Consider matrix \(x = \left[ {\begin{array}{*{20}{c}}2\\{ - 3}\end{array}} \right]\).

It is observed that the number of entries in vector x is 2.

Since the number of columns in matrix \(A\) is equal to the number of entries in vector x; so \(A{\bf{x}}\) is defined.

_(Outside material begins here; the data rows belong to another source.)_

(** ** The indices *)

Definition resampled (f : q_format) (ws : list Z) (u : spec_float) (out : list nat) : Prop :=
  length out = length ws /\
  forall M k, 0 <= k -> dyadic u M k -> forall i, (i < length ws)%nat -> selects ws M k i (nth i out 0%nat).

Lemma pf_resample_indices_ok f ws u old capacity : weights_ok ws -> 0 < total ws -> unit_draw f u ->
  Z.of_nat (length ws) <= capacity ->
  exists out, pf_resample_indices f ws u (Some old) capacity = (LINEARS_OK, Some (out ++ drop (length ws) old)) /\ resampled f ws u out.
Proof.
  intros Hws HT Hu Hcap. destruct (uniform_parts_spec f u Hu) as (HM64 & Hk & HM & Hdy). pose proof Hu as (_ & Hfin & Hunit).
  destruct (pf_weight_total_ok ws Hws HT) as (t & Et & Ht & Vt). pose proof (total_small ws Hws) as [HT93 HT128]. pose proof Hws as [Hall HN].
  pose proof (total_range ws Hall) as HTr. unfold pf_resample_indices. rewrite (proj2 (Z.ltb_ge _ _)) by done. rewrite Hfin, Hunit, Et. cbn [negb fst snd require status_ok].
  set (M := (uniform_parts f u).1) in *. set (k := (uniform_parts f u).2) in *. set (N := Z.of_nat (length ws)) in *.
  assert (0 < 2 ^ k) by (apply Z.pow_pos_nonneg; lia).
  assert (0 <= M * total ws / 2 ^ k < total ws) as HI by (split; [apply Z.div_pos; nia|apply Z.div_lt_upper_bound; nia]).
  destruct (pf_q_uniform_product_spec t M k Ht HM64 Hk) as (Hi & Vi & Ef); [rewrite Vt, Z.mul_comm; lia|].
  cbv zeta in *. set (initial := pf_q_uniform_product t M k) in *. rewrite Vt, (Z.mul_comm _ M) in Vi, Ef.
  assert (forall x, 0 <= x <= total ws -> 0 <= x / N <= INT32_MAX) as Hquot
    by (intros x Hx; split; [apply Z.div_pos; lia|apply Z.div_le_upper_bound; [lia|]; lia]).
  change (2 ^ 62) with 4611686018427387904 in *.
  pose proof (Hquot (M * total ws / 2 ^ k) ltac:(lia)) as Hq1. pose proof (Hquot (total ws) ltac:(lia)) as Hq2. unfold INT32_MAX in Hq1, Hq2.
  assert (0 < N <= 2 ^ 63) as HN63 by (change (2 ^ 63) with 9223372036854775808; lia).
  rewrite (pf_q_udiv_spec initial.1 N Hi HN63), (pf_q_udiv_spec t N Ht HN63) by (rewrite ?Vi, ?Vt; unfold two64; lia).
  rewrite Vi, Vt, Ef. cbn [fst snd]. set (I := M * total ws / 2 ^ k) in *.
  pose proof (Hquot I ltac:(lia)) as HIN. pose proof (Z.div_mod I N ltac:(lia)) as Edm. pose proof (Z.mod_pos_bound I N ltac:(lia)) as Hmod.
  assert (0 <= nth 0 ws 0 <= INT32_MAX) as Hw0 by (apply (proj1 (Forall_nth _ _) Hall); lia). unfold INT32_MAX in *.
  destruct (word_ok (nth 0 ws 0) ltac:(rlia)) as [Hw Vw]. destruct (word_ok (I / N) ltac:(rlia)) as [Hs Vs].
  destruct (resample_loop_spec ws M k Hws HT Hk HM (length ws) 0
    (mk_resampler (mk_u128 (nth 0 ws 0) 0) 0 (mk_u128 (I / N) 0) (I mod N))) as [Hlen Hsel].
  - lia.
  - unfold loop_inv, reached. cbn [position cumulative floor_target remainder]. fold N I. rewrite Vs, Vw, upto_0 by lia.
    split; [split; [lia|done]|]. split; [done|]. split; [lia|]. split; [lia|]. intros j Hj. lia.
  - eexists. split; [reflexivity|]. split; [exact Hlen|]. intros M' k' Hk' Hdy' i Hii.
    apply (selects_fraction ws M k); [done|done| |by apply Hsel]. by apply (dyadic_unique u).
Qed.
(** exp(-1) on the F64 grid, and a zero argument, whose product is exactly 2^128. *)
Lemma pf_q_exp_fixed_witness :
  pf_q_exp_fixed pf_q_exp_q31 (mk_u128 0 1) = exp_formula pf_q_exp_q31 two64 /\
  exp_formula pf_q_exp_q31 two64 = Some 3393088950634442634.
Proof.
  split; [|by vm_compute]. apply (pf_q_exp_fixed_spec pf_q_exp_q31 (mk_u128 0 1)); [by right|split; done|by vm_compute].
Defined.

Lemma pf_q_exp_f40_witness :
  pf_q_exp_fixed_f40 (mk_u128 1099511627776 0) = pf_q_exp_fixed pf_q_exp_q15 (mk_u128 1099511627776 0) /\
  pf_q_exp_fixed_f40 (mk_u128 1099511627776 0) = Some 790015084.
Proof.
  split; [|by vm_compute]. apply (pf_q_exp_f40_equivalent (mk_u128 1099511627776 0)); [split; done|by vm_compute].
Defined.
(* ===== verification/FocQ.v ===== *)
(** * Field-oriented control in exact integers

    The q15 and q31 instances of Foc.v: what the transforms, the radial limiter
    and the current loop return, and the rule that decides whether the integrals
    move. *)
From S2P Require Import Prelude MachineInt Status Wide Numeric FcMonad Cordic FcVariants FcBase FcPid FcPidQ FcOps Foc.

Lemma wp_callee {A} (local : A) (r : linears_status_t * option A) (Q : A -> Prop) :
  (r.1 = LINEARS_OK -> Q (default local r.2)) -> wp (callee local r) Q.
Proof. intros HQ. unfold wp, callee, assign, mbind, fc_bind, check. cbn. destruct r as [[] o]; cbn; auto; discriminate. Qed.

Lemma settled_callee {A} (local : A) r : settled (callee local r).
Proof. unfold callee. apply settled_bind. intros. apply settled_check_ret. Qed.

Lemma wp_callee_bind {A B} (local : A) (r : linears_status_t * option A) (k : A -> fc B) Q :
  (r.1 = LINEARS_OK -> wp (k (default local r.2)) Q) -> wp (callee local r ≫= k) Q.
Proof. intros HQ. apply wp_bind_settled; [apply settled_callee|]. by apply wp_callee. Qed.

Definition ab_of (f : q_format) (x : ab Z) : Prop := q_repr f (alpha x) /\ q_repr f (beta x).
Definition dq_of (f : q_format) (x : dq Z) : Prop := q_repr f (dq_d x) /\ q_repr f (dq_q x).

Section Q.
Variable f : q_format.

#[local] Instance foc_arith : FcArith Z Z := fcq f.
#[local] Instance foc_laws : FcLaws Z Z := fcq_laws f.
#[local] Instance foc_sticky : FcSticky Z Z := fcq_sticky f.

(** ** The exact sign of the integration direction *)

Lemma fixed_mac_wp s a b : accum_ok s -> is_i64 a -> is_i64 b ->
  wp (fixed_mac s a b) (fun r => accum_ok r /\ accum_value r = accum_value s + a * b).
Proof.
  intros Hs Ha Hb. apply wp_callee.
  destruct (linears_fixed_mac_msu_spec s a b Hs Ha Hb) as [(r & E & Hr & Hv) _]. rewrite E. unfold deliver.
  destruct (fits_i128 _) eqn:F; cbn; [|done]. intros _. split; [done|]. apply Hv. by apply fits_i128_spec.
Qed.

Lemma accum_positive r : accum_ok r ->
  ((Z.shiftr (high r) 63 =? 0) && (negb (high r =? 0) || negb (low r =? 0))) = (0 <? accum_value r).
Proof.
  intros [Hl Hh]. rewrite Z.shiftr_div_pow2 by lia. change (2 ^ 63) with 9223372036854775808.
  unfold is_u64 in *. unfold accum_value, accum_unsigned, two64, two128.
  destruct (Z.ltb_spec (high r) 9223372036854775808) as [Hs|Hs].
  - rewrite Z.div_small by lia. destruct (Z.eqb_spec (high r) 0), (Z.eqb_spec (low r) 0); cbn; symmetry;
      (apply Z.ltb_lt || apply Z.ltb_ge); lia.
  - assert (1 <= high r / 9223372036854775808) by (apply Z.div_le_lower_bound; lia).
    rewrite (proj2 (Z.eqb_neq _ _)) by lia. symmetry. apply Z.ltb_ge. lia.
Qed.

(** The increment (dd, dq) points outward of the request (rd, rq) iff their dot product is positive. *)
Lemma foc_outward_wp zero dd dq rd rq : is_i64 dd -> is_i64 dq -> is_i64 rd -> is_i64 rq ->
  wp (foc_outward zero dd dq rd rq) (fun o => o = (0 <? dd * rd + dq * rq)).
Proof.
  intros. cbn [foc_outward fcq_foc]. unfold foc_outward_q.
  assert (accum_ok (mk_accum 0 0)) as Hzero by (split; cbn; rlia).
  apply wp_bind_settled; [apply settled_callee|]. eapply wp_mono; [by apply fixed_mac_wp|]. intros s [Hs Vs].
  apply wp_bind_settled; [apply settled_callee|]. eapply wp_mono; [by apply fixed_mac_wp|]. intros t [Ht Vt].
  apply wp_ret. rewrite accum_positive by done. rewrite Vt, Vs. reflexivity.
Qed.

(** ** The transforms *)

(** The stationary vector in the rotating frame of (s, c), each product rounded once. *)
Definition rotate_d (a b s c : Z) : Z := rmul a c + rmul b s.
Definition rotate_q (a b s c : Z) : Z := rmul b c - rmul a s.

Lemma q_sincos a out : is_i64 a ->
  total (FC_SINCOS a out) (fun sc => on_circle sc.1 sc.2 /\
    Z.abs sc.1 <= LINEARS_FIXED_ONE /\ Z.abs sc.2 <= LINEARS_FIXED_ONE).
Proof. intros Ha. eapply total_mono; [by apply fcq_sincos_total|]. tauto. Qed.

Therefore, the product of \(\left[ {\begin{array}{*{20}{c}}6&5\\{ - 4}&{ - 3}\\7&6\end{array}} \right]\left[ {\begin{array}{*{20}{c}}2\\{ - 3}\end{array}} \right]\) is defined.

a.

Compute the product of \(\left[ {\begin{array}{*{20}{c}}6&5\\{ - 4}&{ - 3}\\7&6\end{array}} \right]\left[ {\begin{array}{*{20}{c}}2\\{ - 3}\end{array}} \right]\) using the definition as shown below:

\(\begin{aligned}{c}\left[ {\begin{array}{*{20}{c}}6&5\\{ - 4}&{ - 3}\\7&6\end{array}} \right]\left[ {\begin{array}{*{20}{c}}2\\{ - 3}\end{array}} \right] &= 2\left[ {\begin{array}{*{20}{c}}6\\{ - 4}\\7\end{array}} \right] - 3\left[ {\begin{array}{*{20}{c}}5\\{ - 3}\\6\end{array}} \right]\\ &= \left[ {\begin{array}{*{20}{c}}{12}\\{ - 8}\\{14}\end{array}} \right] - \left[ {\begin{array}{*{20}{c}}{15}\\{ - 9}\\{18}\end{array}} \right]\\ &= \left[ {\begin{array}{*{20}{c}}{12 - 15}\\{ - 8 + 9}\\{14 - 18}\end{array}} \right]\\ &= \left[ {\begin{array}{*{20}{c}}{ - 3}\\1\\{ - 4}\end{array}} \right]\end{aligned}\)

b.

Now, compute the value of \(A{\bf{x}}\) by using the row-vector rule as shown below:

\(\begin{aligned}{c}\left[ {\begin{array}{*{20}{c}}6&5\\{ - 4}&{ - 3}\\7&6\end{array}} \right]\left[ {\begin{array}{*{20}{c}}2\\{ - 3}\end{array}} \right] &= \left[ {\begin{array}{*{20}{c}}{6 \cdot 2 + 5 \cdot \left( { - 3} \right)}\\{\left( { - 4} \right) \cdot 2 + \left( { - 3} \right) \cdot \left( { - 3} \right)}\\{7 \cdot 2 + 6 \cdot \left( { - 3} \right)}\end{array}} \right]\\ &= \left[ {\begin{array}{*{20}{c}}{12 - 15}\\{ - 8 + 9}\\{14 - 18}\end{array}} \right]\\ &= \left[ {\begin{array}{*{20}{c}}{ - 3}\\1\\{ - 4}\end{array}} \right]\end{aligned}\)

Thus, the product is \(\left[ {\begin{array}{*{20}{c}}{ - 3}\\1\\{ - 4}\end{array}} \right]\).